Sunday, 19 February 2017

A lacy weekend

This weekend has been all about bobbin lace.  I mentioned last week that I've been plugging away trying to relearn Bucks Point lace, completing four short samples (in two strips) by Thursday night.


Friday night I spent a couple of hours setting up for sample five, which has a shaped headside, honeycomb rings, and uses two gimps. The Jean Leader book calls it the Plum Pudding pattern.


On Saturday I attended the Fenny Fiddlers Lace Day down in Bletchley, which was quite enjoyable. The ladies on my table were really friendly, and there was lots of chatting during the day while we worked our lace. There was a tombola, some suppliers, a secondhand table (I picked up a box of pins and several reels of thread including some quilting threads), and a raffle where amazingly mine was the first number called and I won a pretty vintage bobbin.  And there was cake.  One of the ladies on my table gave me a lift home, and we stopped in at IKEA in Milton Keynes which was a treat. DH doesn't like IKEA so I don't get to go there very often.

I wore my new Raindrops shawl to the lace day and several people admired it.

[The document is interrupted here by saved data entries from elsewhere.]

(** [logger] only appends: the records of two consecutive pieces of a run
    are the records of the whole. *)
Lemma new_records_trans st st1 st2 l1 l2 :
  log st1 = log st ++ l1 -> log st2 = log st1 ++ l2 ->
  new_records st st2 = new_records st st1 ++ new_records st1 st2.
Proof.
  intros H1 H2.
  rewrite (new_records_app st st1 l1 H1), (new_records_app st1 st2 l2 H2).
  apply new_records_app. rewrite H2, H1, app_assoc. reflexivity.
Qed.

(** Every piece of the scan appends to the log. *)
Lemma for_each_log {A} (l : list A) (body : A -> M unit) :
  (forall x st, In x l -> exists r, log (fst (body x st)) = log st ++ r) ->
  forall st, exists r, log (fst (for_each l body st)) = log st ++ r.
Proof.
  intros Hbody st.
  apply (for_each_inv (fun s => exists r, log s = log st ++ r) l body).
  - intros x s Hx [r Hr]. destruct (Hbody x s Hx) as [r' Hr'].
    exists (r ++ r'). rewrite Hr', Hr, app_assoc. reflexivity.
  - exists []. rewrite app_nil_r. reflexivity.
Qed.

Lemma register_plugin_log plugin st :
  exists r, log (fst (register_plugin plugin st)) = log st ++ r.
Proof.
  destruct (cls_protocol plugin) eqn:E.
  - rewrite register_plugin_some by congruence. simpl. eauto.
  - rewrite register_plugin_none by assumption. exists [].
    rewrite app_nil_r. reflexivity.
Qed.

Lemma inspect_module_log so name m st :
  exists r, log (fst (inspect_module so name m st)) = log st ++ r.
Proof.
  rewrite inspect_module_run.
  destruct (set_to_list so (plugin_classes m)) as [|p [|q l]].
  - exists []. rewrite app_nil_r. reflexivity.
  - apply register_plugin_log.
  - destruct (register_plugin_log p
      (emit [(WARNING, MsgMoreThanOneSubclass name (cls_name p))] st))
      as [r Hr].
    eexists. rewrite Hr. simpl. rewrite <- app_assoc. reflexivity.
Qed.

Lemma file_body_log so root f st :
  exists r, log (fst (file_body so root f st)) = log st ++ r.
Proof.
  destruct f as [name content].
  destruct (str_endswith name DATA_PLUGIN_TOKEN) eqn:E.
  - destruct content as [m|e].
    + rewrite file_body_loaded by assumption.
      destruct (inspect_module_log so name m (bound m (attempted root name st)))
        as [r Hr].
      eexists. rewrite Hr. simpl. rewrite <- app_assoc. reflexivity.
    + rewrite file_body_raises by assumption.
      unfold inspect_and_register, bind, read_module. simpl.
      destruct (module st) as [m|]; simpl.
      * destruct (inspect_module_log so name m
          (emit [(ERROR, MsgUnableToImport name e)] (attempted root name st)))
          as [r Hr].
        eexists. rewrite Hr. simpl. rewrite <- !app_assoc. reflexivity.
      * eexists. rewrite <- app_assoc. reflexivity.
  - rewrite file_body_not_candidate by assumption. exists [].
    rewrite app_nil_r. reflexivity.
Qed.

Lemma dir_body_log so entry st :
  exists r, log (fst (dir_body so entry st)) = log st ++ r.
Proof.
  destruct entry as [root files]. destruct (reserved root) eqn:Hr.
  - rewrite dir_body_reserved by assumption. exists [].
    rewrite app_nil_r. reflexivity.
  - rewrite dir_body_open by assumption.
    destruct (for_each_log files (file_body so root)
                (fun f s _ => file_body_log so root f s)
                (emit [(INFO, MsgLooking root)] st)) as [r Hlog].
    eexists. rewrite Hlog. simpl. rewrite <- app_assoc. reflexivity.
Qed.

Lemma scan_log fs so locations st :
  exists r, log (fst (scan fs so locations st)) = log st ++ r.
Proof.
  unfold scan. apply for_each_log. intros loc s _.
  apply for_each_log. intros entry s' _. apply dir_body_log.
Qed.

Lemma register_plugin_attempts plugin st :
  sys_path (fst (register_plugin plugin st)) = sys_path st /\
  List.filter is_trying (new_records st (fst (register_plugin plugin st))) = [].
Proof.
  destruct (cls_protocol plugin) eqn:E.
  - rewrite register_plugin_some by congruence. simpl.
    split; [reflexivity|].
    rewrite (new_records_app st (registered plugin st)
               (conflict_log (plugin_modules st) plugin
                ++ replacing_log (plugin_modules st) plugin)) by reflexivity.
    unfold conflict_log, replacing_log.
    destruct (py_ne (plugin_modules st !! cls_protocol plugin) plugin);
      destruct (plugin_modules st !! cls_protocol plugin); reflexivity.
  - rewrite register_plugin_none by assumption. simpl.
    rewrite new_records_refl. split; reflexivity.
Qed.

Lemma inspect_module_attempts so name m st :
  sys_path (fst (inspect_module so name m st)) = sys_path st /\
  List.filter is_trying (new_records st (fst (inspect_module so name m st)))
    = [].
Proof.
  rewrite inspect_module_run.
  destruct (set_to_list so (plugin_classes m)) as [|p [|q l]].
  - simpl. rewrite new_records_refl. split; reflexivity.
  - apply register_plugin_attempts.
  - destruct (register_plugin_attempts p
      (emit [(WARNING, MsgMoreThanOneSubclass name (cls_name p))] st))
      as [Hs Hl].
    destruct (register_plugin_log p
      (emit [(WARNING, MsgMoreThanOneSubclass name (cls_name p))] st))
      as [r Hr].
    split; [rewrite Hs; reflexivity|].
    rewrite (new_records_trans st
               (emit [(WARNING, MsgMoreThanOneSubclass name (cls_name p))] st)
               _ [(WARNING, MsgMoreThanOneSubclass name (cls_name p))] r
               eq_refl Hr).
    rewrite List.filter_app, Hl.
    rewrite (new_records_app st
               (emit [(WARNING, MsgMoreThanOneSubclass name (cls_name p))] st)
               [(WARNING, MsgMoreThanOneSubclass name (cls_name p))] eq_refl).
    reflexivity.
Qed.
Lemma match_here_lower (p : pattern) :
  forall s, match_here p (Http.lower s) = match_here p s.
Proof.
  induction p as [|[a|a|a] p IH]; intros s; cbn [match_here].
  - reflexivity.
  - rewrite eat_lower. destruct (eat a s); cbn [option_map]; [apply IH|reflexivity].
  - rewrite eat_lower, string_length_lower.
    destruct (eat a s); cbn [option_map]; [|reflexivity].
    apply star_lower, IH.
  - rewrite string_length_lower. apply star_lower, IH.
Qed.

Lemma test_lower (p : pattern) (s : string) : test p (Http.lower s) = test p s.
Proof.
  induction s as [|c s IH].
  - cbn [Http.lower test]. reflexivity.
  - change (Http.lower (String c s)) with (String (Http.lower_char c) (Http.lower s)).
    cbn [test]. rewrite IH. f_equal.
    apply (match_here_lower p (String c s)).
Qed.

Lemma blocked_lower (s : string) : blocked (Http.lower s) = blocked s.
Proof.
  unfold blocked. induction BLOCKED_PATTERNS as [|p ps IH]; [reflexivity|].
  cbn [existsb]. rewrite IH, test_lower. reflexivity.
Qed.

End LetterCase.

(** X27: in smart mode the verdict of [validateInput] does not depend on
    the case of the letters [A-Z] of the description: the text and its
    lower-case form are accepted or refused alike, with the same message.
    The blocked patterns, written in lower case, are found in any mix of
    cases. *)
Theorem validateInput_ignores_letter_case
    (ToString : Value.jsval -> Eff.result string) (description : string) :
  Validation.validateInput ToString (Texts.smart_body (Http.lower description))
  = Validation.validateInput ToString (Texts.smart_body description).
Proof.
  unfold Validation.validateInput, Texts.smart_body. cbn [Coerce.Get Value.own].
  cbn [String.eqb Ascii.eqb Bool.eqb Coerce.inherited].
  destruct description as [|c s]; [reflexivity|].
  change (Http.lower (String c s)) with (String (Http.lower_char c) (Http.lower s)).
  cbv iota.
  change (String (Http.lower_char c) (Http.lower s)) with (Http.lower (String c s)).
  rewrite trim_lower, length_lower, blocked_lower. reflexivity.
Qed.

(** ** The rest of [POST] of the blessing route *)

Section BlessingBody.
Import Value Query Io Http.
(** * PIM audit (src/pim_audit.py): classification engine and Graph fetch

    A shallow embedding of the audit script.  JSON objects are finite maps
    from field names to string values: [a.get("k")] is [a !! "k"], [None]
    for an absent field or a JSON null, and [a.get("k", d)] is
    [default d (a !! "k")], where the field is a string or absent, as in
    the directory's schema.  The role-name cache is a
    finite map, the key sets of the joins are finite sets of pairs, HTTP is
    an oracle indexed by the number of requests issued so far, and the
    functions that touch the cache, the network or the console thread a
    [world] explicitly.  The duration of an activation is a binary64 float,
    as in the script. *)

From Stdlib Require Import ZArith Lia Ascii String PrimFloat FloatOps Uint63 SpecFloat.
From stdpp Require Import gmap strings list pretty.

Open Scope string_scope.
Open Scope list_scope.
Open Scope Z_scope.

(** ** Python values *)

(** A JSON object whose scalar fields are strings. *)
Abbreviation obj := (gmap string string).

(** Truthiness of [x.get(k)]: [None] and the empty string are falsy. *)
Definition truthy (v : option string) : bool :=
  match v with
  | Some s => negb (String.eqb s "")
  | None => false
  end.

(** [s.replace("Z", "+00:00")]: every occurrence is replaced. *)
Fixpoint replace_Z (s : string) : string :=
  match s with
  | EmptyString => EmptyString
  | String c rest =>
      if Ascii.eqb c "Z"%char then "+00:00" +:+ replace_Z rest
      else String c (replace_Z rest)
  end.

(** The text of a response body, [r.text]: a Python [str] as the sequence
    of its characters, each a code point.  The script slices it, which
    counts characters; the other strings are only compared, tested for
    emptiness and concatenated, and are kept as [string]s. *)
Abbreviation chars := (list N).


(** [s[:n]]: the first [n] characters, all of [s] when it has fewer. *)
Definition str_take (n : nat) (s : chars) : chars := take n s.

(** A [datetime]: the wall-clock fields as microseconds since
    0001-01-01T00:00:00, and the UTC offset in microseconds when the value
    is aware ([None] for a naive value). *)
Record datetime := { wall_us : Z; utcoffset : option Z }.
(** The representations that are binary64 numbers: a finite one has a
    canonical mantissa and an exponent in range. *)
Definition is_float64 (x : float64) : bool := valid_binary prec emax x.

Definition nan : float64 := S754_nan.
Definition pos_infinity : float64 := S754_infinity false.
Definition neg_infinity : float64 := S754_infinity true.
Definition neg_zero : float64 := S754_zero true.

(** Conversion of a Python [int] operand, as done by the comparison of a
    [numpy.float64] with an [int]: rounding to nearest, ties to even. *)
Definition float_of_int (z : Z) : float64 := binary_normalize prec emax z 0 false.

(** A decimal literal [n / 10^k] of the scenarios (4.999 is
    [float_of_decimal 4999 3]): the binary64 number nearest to it, which is
    the correctly rounded quotient of two exactly represented integers. *)
Definition float_of_decimal (n : Z) (k : nat) : float64 :=
  SFdiv prec emax (float_of_int n) (float_of_int (10 ^ Z.of_nat k)).

(** Python's [a < b] on floats. *)
Definition lt (a b : float64) : bool := SFltb a b.

(** Python's [a == b] on floats: [0.0 == -0.0], and NaN equals nothing. *)
Definition eqb (a b : float64) : bool := SFeqb a b.

(** The real number a finite binary64 stands for, as an exact rational;
    infinities and NaN stand for none. *)
Definition value (x : float64) : option Q :=
  match x with
  | S754_zero _ => Some 0%Q
  | S754_finite s m e => Some (inject_Z (cond_Zopp s (Zpos m)) * 2 ^ e)%Q
  | S754_infinity _ | S754_nan => None
  end.

(** [x] is a finite binary64 whose real value is [q]. *)
Definition has_value (x : float64) (q : Q) : Prop :=
  match value x with
  | Some v => (v == q)%Q
  | None => False
  end.

End Float64.

Import Float64.

Local Open Scope string_scope.

(** ** The data of the dashboard *)

(** A row of [gatsibo_irrigation_schedule_weekly.csv], with the columns the
    application reads. *)
Record WeeklyRecord : Type := {
  ETc_week_mm : float64;
  Rainfall_week_mm : float64;
  Rainfall_effective_mm : float64;
  Irrigation_needed_mm : float64
}.

(** The three variables the cascade assigns. *)
Record Advisory : Type := {
  recommendation : string;
  color : string;
  advice : string
}.

(** ** The cascade, lines 166-181 *)

Definition classify (irrigation_needed_mm : float64) : Advisory :=
  if lt irrigation_needed_mm (float_of_int 5) then
    {| recommendation := "MINIMAL irrigation needed";
       color := "#4CAF50";
       advice := "Recent rainfall is sufficient. Monitor crop condition." |}
  else if lt irrigation_needed_mm (float_of_int 20) then
    {| recommendation := "LIGHT irrigation recommended";
       color := "#FFC107";
       advice := "Supplement rainfall with light irrigation." |}
  else if lt irrigation_needed_mm (float_of_int 40) then
    {| recommendation := "MODERATE irrigation required";
       color := "#FF9800";
       advice := "Regular irrigation needed to maintain crop health." |}
  else
    {| recommendation := "HEAVY irrigation required";
       color := "#F44336";
       advice := "Crop water stress likely. Irrigate immediately!" |}.

(** The cascade reads one column of the row, at each of its tests. *)
Definition recommend (latest_week : WeeklyRecord) : Advisory :=
  classify (Irrigation_needed_mm latest_week).

(** ** Tiers *)

Inductive Tier : Type := MINIMAL | LIGHT | MODERATE | HEAVY.

Definition severity_rank (t : Tier) : nat :=
  match t with MINIMAL => 0 | LIGHT => 1 | MODERATE => 2 | HEAVY => 3 end.

Definition all_tiers : list Tier := [MINIMAL; LIGHT; MODERATE; HEAVY].

(** The tier is the first word of the heading the cascade assigns to
    [recommendation]. *)
Definition tier_of_recommendation (s : string) : option Tier :=
  if prefix "MINIMAL " s then Some MINIMAL
  else if prefix "LIGHT " s then Some LIGHT
  else if prefix "MODERATE " s then Some MODERATE
  else if prefix "HEAVY " s then Some HEAVY
  else None.

Definition tier (r : Advisory) : option Tier :=
  tier_of_recommendation (recommendation r).

(** ** The statements before the cascade *)

(** What running a block of the script gives: a value, or an exception,
    named by its class. *)
Inductive outcome (A : Type) : Type :=
  | Returned (a : A)
  | Raised (exception : string).

Arguments Returned {A} a.
Arguments Raised {A} exception.

Definition bind {A B : Type} (o : outcome A) (k : A -> outcome B) : outcome B :=
  match o with
  | Returned a => k a
  | Raised exn => Raised exn
  end.

Notation "x <- o ;; k" := (bind o (fun x => k))
  (at level 61, o at next level, right associativity).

Then today was my own lace group meeting, so I worked some more lace in the afternoon. I'm still making mistakes but it is going a lot better.  I want to complete at least a few more samples before I go on the course in late March.

As well as doing some dollshousing this week, I started a new commuter knitting project now that the shawl is finished.  A couple of years ago I lost one of my Selbuvotter gloves and I've been procrastinating about knitting a replacement because I had modded the pattern quite a bit. But I sat down and worked it out and started knitting a new glove this week. I've been really enjoying it. I'd forgotten how much fun it is to knit in two colours, plus it feels good to stop procrastinating.


I also worked out the mesh pattern for the Frisee shawl so after pulling out my failed first attempt at mesh, I'm getting on well with the new section.  It won't look much like mesh until it's blocked. This is a bottom-up shawl - I started with the lightest gradient (of five) and I am now on the third colour.


No sewing this week although I did cut out a bunch more 10.5 inch squares last week and I have quite a stack of them now.  I've also been reading the instructions for the toadstool pincushion kit I bought a while back and trying to decide if I really want to make it.  It's cute but I'm not sure I would actually use it.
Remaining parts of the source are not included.